You look it up in a few components and they're largely additive. Growth for VITAS can be based upon three things: the price increase for the federal government, which we actually have that, the national rate is up about 2% and our rate is going to be roughly equivalent; then there's the turnaround and you're going to look at your growth in admissions, which we really think are going to be up 2% to 4% -- so let's call it 3%. Now this is just a sustainable rate over multiple years. So again 2% price increase -- 2% to 4%, let's call that 3%; and then the third area that impacts our broad growth is length of stay. When you get an admission, admission is very typically staying a couple of days longer on average on the base of let's call it 80-ish days. You had to post three and you're really talking about mid to upper single-digit growth in revenue is sustainable. The issue we actually don't have is -- that's the revenue growth.

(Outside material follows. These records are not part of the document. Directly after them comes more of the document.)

(* ===== verification/Disk.v ===== *)
(** * The disk (machine/disk.cc, filesys/synchdisk.cc)

    The simulated disk, an asynchronous device with a head that moves and a
    track buffer, and what a thread does with it through [SynchDisk].  The host
    file behind it is the list of its sectors.  [ReadSector] and [WriteSector]
    are what a request does to this list; the file system ([NachosFile],
    [Directory], [FileSys]) is modelled over them. *)

From S2P Require Import Prelude Machine Mips Lists Interrupt Threads Sched Waiters Wakeups Locks Synch Handlers Ksyscall Console.
Local Open Scope Z_scope.

Definition SectorSize : Z := 128 * 2.
Definition SectorsPerTrack : Z := 32.
Definition NumTracks : Z := 32.
Definition NumSectors : Z := SectorsPerTrack * NumTracks.
Definition RotationTime : Z := 500.
Definition SeekTime : Z := 500.

(** A sector is a list of bytes. *)
Abbreviation sectors_t := (list (list Z)).

Definition sector_ok (n : Z) : bool := (0 <=? n) && (n <? NumSectors).

Definition ReadSector (c : sectors_t) (n : Z) : result (list Z) := ASSERT (sector_ok n);; aget c n.
Definition WriteSector (c : sectors_t) (n : Z) (data : list Z) : result sectors_t := ASSERT (sector_ok n);; aset c n data.

(** ** The head *)

Record Disk := mkDisk { sectors : sectors_t; active : bool; lastSector : Z; bufferInit : Z }.

Definition with_active (d : Disk) b : Disk := mkDisk (sectors d) b (lastSector d) (bufferInit d).
Definition with_sectors (d : Disk) c : Disk := mkDisk c (active d) (lastSector d) (bufferInit d).

Implicit Types (d : Disk) (now : Z).

(** The time to reach the track, and from then to the next sector boundary.
    [now]: [kernel->stats->totalTicks]. *)
Definition TimeToSeek d now (newSector : Z) : result (Z * Z) :=
  let newTrack := Z.quot newSector SectorsPerTrack in
  let oldTrack := Z.quot (lastSector d) SectorsPerTrack in
  seek ← int_mul (Z.abs (newTrack - oldTrack)) SeekTime;
  t ← int_add now seek;
  let over := Z.rem t RotationTime in
  Ok (seek, if over >? 0 then RotationTime - over else 0).

Definition ModuloDiff (to from : Z) : Z :=
  let toOffset := Z.rem to SectorsPerTrack in
  let fromOffset := Z.rem from SectorsPerTrack in
  Z.rem ((toOffset - fromOffset) + SectorsPerTrack) SectorsPerTrack.

Definition ComputeLatency d now (newSector : Z) (writing : bool) : result Z :=
  '(seek, rotation) ← TimeToSeek d now newSector;
  t ← int_add now seek;
  timeAfter ← int_add t rotation;
  buffered ← (if negb writing && (seek =? 0)
              then since ← int_sub timeAfter (bufferInit d);
                   Ok (Z.quot since RotationTime >? ModuloDiff newSector (Z.quot (bufferInit d) RotationTime))
              else Ok false);
  if buffered : bool then Ok RotationTime
  else
    let rotation := rotation + ModuloDiff newSector (Z.quot timeAfter RotationTime) * RotationTime in
    wait ← int_add seek rotation;
    int_add wait RotationTime.

Definition UpdateLast d now (newSector : Z) : result Disk :=
  '(seek, rotate) ← TimeToSeek d now newSector;
  start ← (if negb (seek =? 0) then t ← int_add now seek; int_add t rotate else Ok (bufferInit d));
  Ok (mkDisk (sectors d) (active d) newSector start).

(** The head passes over one sector of the track in [RotationTime] ticks: at
    [t], a multiple of it, the transfer of sector [n] has just ended. *)
Definition transferred (t n : Z) : Prop := t mod RotationTime = 0 ∧ (t / RotationTime - 1) mod SectorsPerTrack = n mod SectorsPerTrack.

Definition seek_time d (n : Z) : Z := Z.abs (n / SectorsPerTrack - lastSector d / SectorsPerTrack) * SeekTime.

(** The first multiple of [RotationTime] from [t] on. *)
Definition boundary (t : Z) : Z := (t + RotationTime - 1) / RotationTime * RotationTime.

Ltac disk_consts := unfold RotationTime, SeekTime, SectorsPerTrack, NumSectors, NumTracks in *.

Lemma boundary_spec t : boundary t mod RotationTime = 0 ∧ t <= boundary t < t + RotationTime.
Proof.
  unfold boundary. split; [apply Z.mod_mul; done |]. disk_consts.
  pose proof (Z.div_mod (t + 500 - 1) 500). pose proof (Z.mod_pos_bound (t + 500 - 1) 500). lia.
Qed.

Lemma TimeToSeek_spec d now n : 0 <= n < NumSectors → 0 <= lastSector d < NumSectors → 0 <= now < 2 ^ 31 - 40000 →
  TimeToSeek d now n = Ok (seek_time d n, boundary (now + seek_time d n) - (now + seek_time d n)) ∧
  0 <= seek_time d n <= 15500.
Proof.
  intros Hn Hl Hnow. disk_consts. unfold TimeToSeek, seek_time. disk_consts.
  rewrite !Z.quot_div_nonneg by lia.
  pose proof (Z.div_pos n 32). pose proof (Z.div_pos (lastSector d) 32).
  assert (n / 32 < 32) by (apply Z.div_lt_upper_bound; lia).
  assert (lastSector d / 32 < 32) by (apply Z.div_lt_upper_bound; lia).
  assert (0 <= Z.abs (n / 32 - lastSector d / 32) * 500 <= 15500) by lia.
  set (k := Z.abs _ * 500) in *. rewrite int_mul_in by (unfold is_s32; lia). cbn [rbind]. fold k.
  rewrite int_add_in by (unfold is_s32; lia). cbn [rbind]. split; [| lia]. f_equal. f_equal.
  rewrite Z.rem_mod_nonneg by lia. unfold boundary. disk_consts.
  pose proof (Z.div_mod (now + k) 500). pose proof (Z.mod_pos_bound (now + k) 500).
  destruct (Z.gtb_spec ((now + k) mod 500) 0) as [Hp|Hp].
  - replace ((now + k + 500 - 1) / 500) with ((now + k) / 500 + 1); [lia |].
    apply Z.div_unique with ((now + k) mod 500 - 1); lia.
  - replace ((now + k + 500 - 1) / 500) with ((now + k) / 500); [lia |].
    apply Z.div_unique with 499; lia.
Qed.

Lemma ModuloDiff_spec n f : 0 <= n → 0 <= f → ModuloDiff n f = (n - f) mod SectorsPerTrack ∧ 0 <= ModuloDiff n f < SectorsPerTrack.
Proof.
  intros Hn Hf. unfold ModuloDiff. disk_consts. rewrite (Z.rem_mod_nonneg n), (Z.rem_mod_nonneg f) by lia.
  pose proof (Z.mod_pos_bound n 32). pose proof (Z.mod_pos_bound f 32).
  rewrite Z.rem_mod_nonneg by lia. split; [| apply Z.mod_pos_bound; lia].
  rewrite <- (Z.mod_add (n mod 32 - f mod 32 + 32) (-1)) by lia. rewrite Zminus_mod. f_equal. lia.
Qed.

(** The first time from [t] on, [t] a sector boundary, at which [n] has been
    transferred whole. *)
Lemma next_transfer t n : t mod RotationTime = 0 → 0 <= t → 0 <= n →
  let w := t + ModuloDiff n (t / RotationTime) * RotationTime + RotationTime in
  transferred w n ∧ ∀ t', transferred t' n → t + RotationTime <= t' → w <= t'.
Proof.
  intros Ht H0 Hn. cbn zeta. destruct (ModuloDiff_spec n (t / RotationTime)) as [Hm Hb]; [done | disk_consts; apply Z.div_pos; lia |].
  revert Hm Hb. set (m := ModuloDiff n (t / RotationTime)). unfold transferred. disk_consts. intros Hm Hb.
  pose proof (Z.div_mod t 500) as Hd. set (q := t / 500) in *.
  assert ((t + m * 500 + 500) = (q + m + 1) * 500) as -> by lia.
  rewrite Z.mod_mul, Z.div_mul by lia. split.
  - split; [done |]. replace (q + m + 1 - 1) with (q + m) by lia. rewrite Hm, Zplus_mod_idemp_r. f_equal. lia.
  - intros t' [Ht' Hn'] Hle. pose proof (Z.div_mod t' 500) as Hd'. set (q' := t' / 500) in *.
    assert (m = (n - q) mod 32) by done. assert (q + 1 <= q') by lia.
    assert (m <= q' - 1 - q); [| lia].
    assert ((q' - 1 - q) mod 32 = m) as <-. { rewrite Zminus_mod, Hn', <- Zminus_mod. done. }
    apply Z.mod_le; lia.
Qed.

(** ** Requests *)

Class HasDisk (E : Type) := {
  disk : E → Disk;
  with_disk : E → Disk → E;
  disk_with : ∀ e d, disk (with_disk e d) = d }.

(** The semaphore and the lock of [SynchDisk]. *)
Definition disk_sem : Z := 16.
Definition disk_lock : Z := 16.

Section device.
Context {C X E : Type} `{HasDisk E}.
(** The object whose [CallBack] the interrupt calls. *)
Variable DDisk : C.
#[local] Abbreviation Sim := (Sim C (Threads X E)).
#[local] Abbreviation instr := (instr X).
Implicit Types (s : Sim).

Definition get_disk s : Disk := disk (env (devices s)).
Definition set_disk s d : Sim := with_devices s (with_env (devices s) (with_disk (env (devices s)) d)).

Definition count_disk_read (st : Statistics) : result Statistics :=
  n ← int_add (numDiskReads st) 1;
  Ok (mkStats (totalTicks st) (idleTicks st) (systemTicks st) (userTicks st) n (numDiskWrites st)
        (numConsoleCharsRead st) (numConsoleCharsWritten st) (numPageFaults st) (numPacketsSent st) (numPacketsRecvd st)).
Definition count_disk_write (st : Statistics) : result Statistics :=
  n ← int_add (numDiskWrites st) 1;
  Ok (mkStats (totalTicks st) (idleTicks st) (systemTicks st) (userTicks st) (numDiskReads st) n
        (numConsoleCharsRead st) (numConsoleCharsWritten st) (numPageFaults st) (numPacketsSent st) (numPacketsRecvd st)).

(** What both requests do after the transfer; [count]: the counter they raise. *)
Definition start_request s d (n ticks : Z) (count : Statistics → result Statistics) : result Sim :=
  d ← UpdateLast (with_active d true) (totalTicks (stats s)) n;
  st ← count (stats s);
  Schedule (with_stats (set_disk s d) st) DDisk ticks DiskInt.

Definition ReadRequest s (n : Z) : result (list Z * Sim) :=
  let d := get_disk s in
  ticks ← ComputeLatency d (totalTicks (stats s)) n false;
  ASSERT (negb (active d));;
  data ← ReadSector (sectors d) n;
  s ← start_request s d n ticks count_disk_read;
  Ok (data, s).

Definition WriteRequest s (n : Z) (data : list Z) : result Sim :=
  let d := get_disk s in
  ticks ← ComputeLatency d (totalTicks (stats s)) n true;
  ASSERT (negb (active d));;
  c ← WriteSector (sectors d) n data;
  start_request s (with_sectors d c) n ticks count_disk_write.

(** [SynchDisk::CallBack]: a [V] in a handler. *)
Definition SynchDisk_CallBack s : result Sim := lift s (wake (devices s) (SUser disk_sem)).

Definition Disk_CallBack s : result Sim := SynchDisk_CallBack (set_disk s (with_active (get_disk s) false)).

(** [SynchDisk::ReadSector] and [WriteSector]; [request] stands for the request
    to the disk. *)
Definition SynchDisk_Sector (request : X) : list instr :=
  [IAcquire disk_lock; ICall request; IP (SUser disk_sem); IRelease disk_lock].

End device.

(** ** Latency *)

(** The head and the times that the disk computes stay in their ranges. *)
Definition disk_ok d now : Prop :=
  0 <= lastSector d < NumSectors ∧ 0 <= bufferInit d < 2 ^ 31 ∧ 0 <= now < 2 ^ 31 - 40000 ∧
  Z.of_nat (length (sectors d)) = NumSectors.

Let's call it somewhere between -- to be conservative, 68%. But the other issue we're also wrestling with is if price increases get from the federal government, by design is lagging the inflation and the care model, and we have to make up for it in terms of we have a modest amount of infrastructure cost -- about $80 million to $85 million a year, HRIT, accounting, those type of things -- we can actually hold those in check and there's other bedside cost that are fixed or step-variable. Long story short is mid-to-upper single digits in revenue growth. We anticipate long-term of slight degradation in the gross profit margin and we're going to try to offset that with efficiency in bedside care to try to maintain margins, but long-term, you have to anticipate a slight erosion of margins, but we anticipate the patient where caring for is growing at a faster rate. So that increases the overall bucket of profitability.

William Sutherland

Analyst

I got it. That's good. Thanks very much.

Kevin McNamara

Analyst

Okay. I think that completes the questions in the queue. I want to thank everyone for your attention and we look forward to a little more than three months from now reporting on the year-end results and that time we give guidance for the following year. Thanks very much.

Operator

Operator

Ladies and gentlemen, than you for your participation in today's conference. This concludes the program. You may now disconnect. Everyone, have a great day.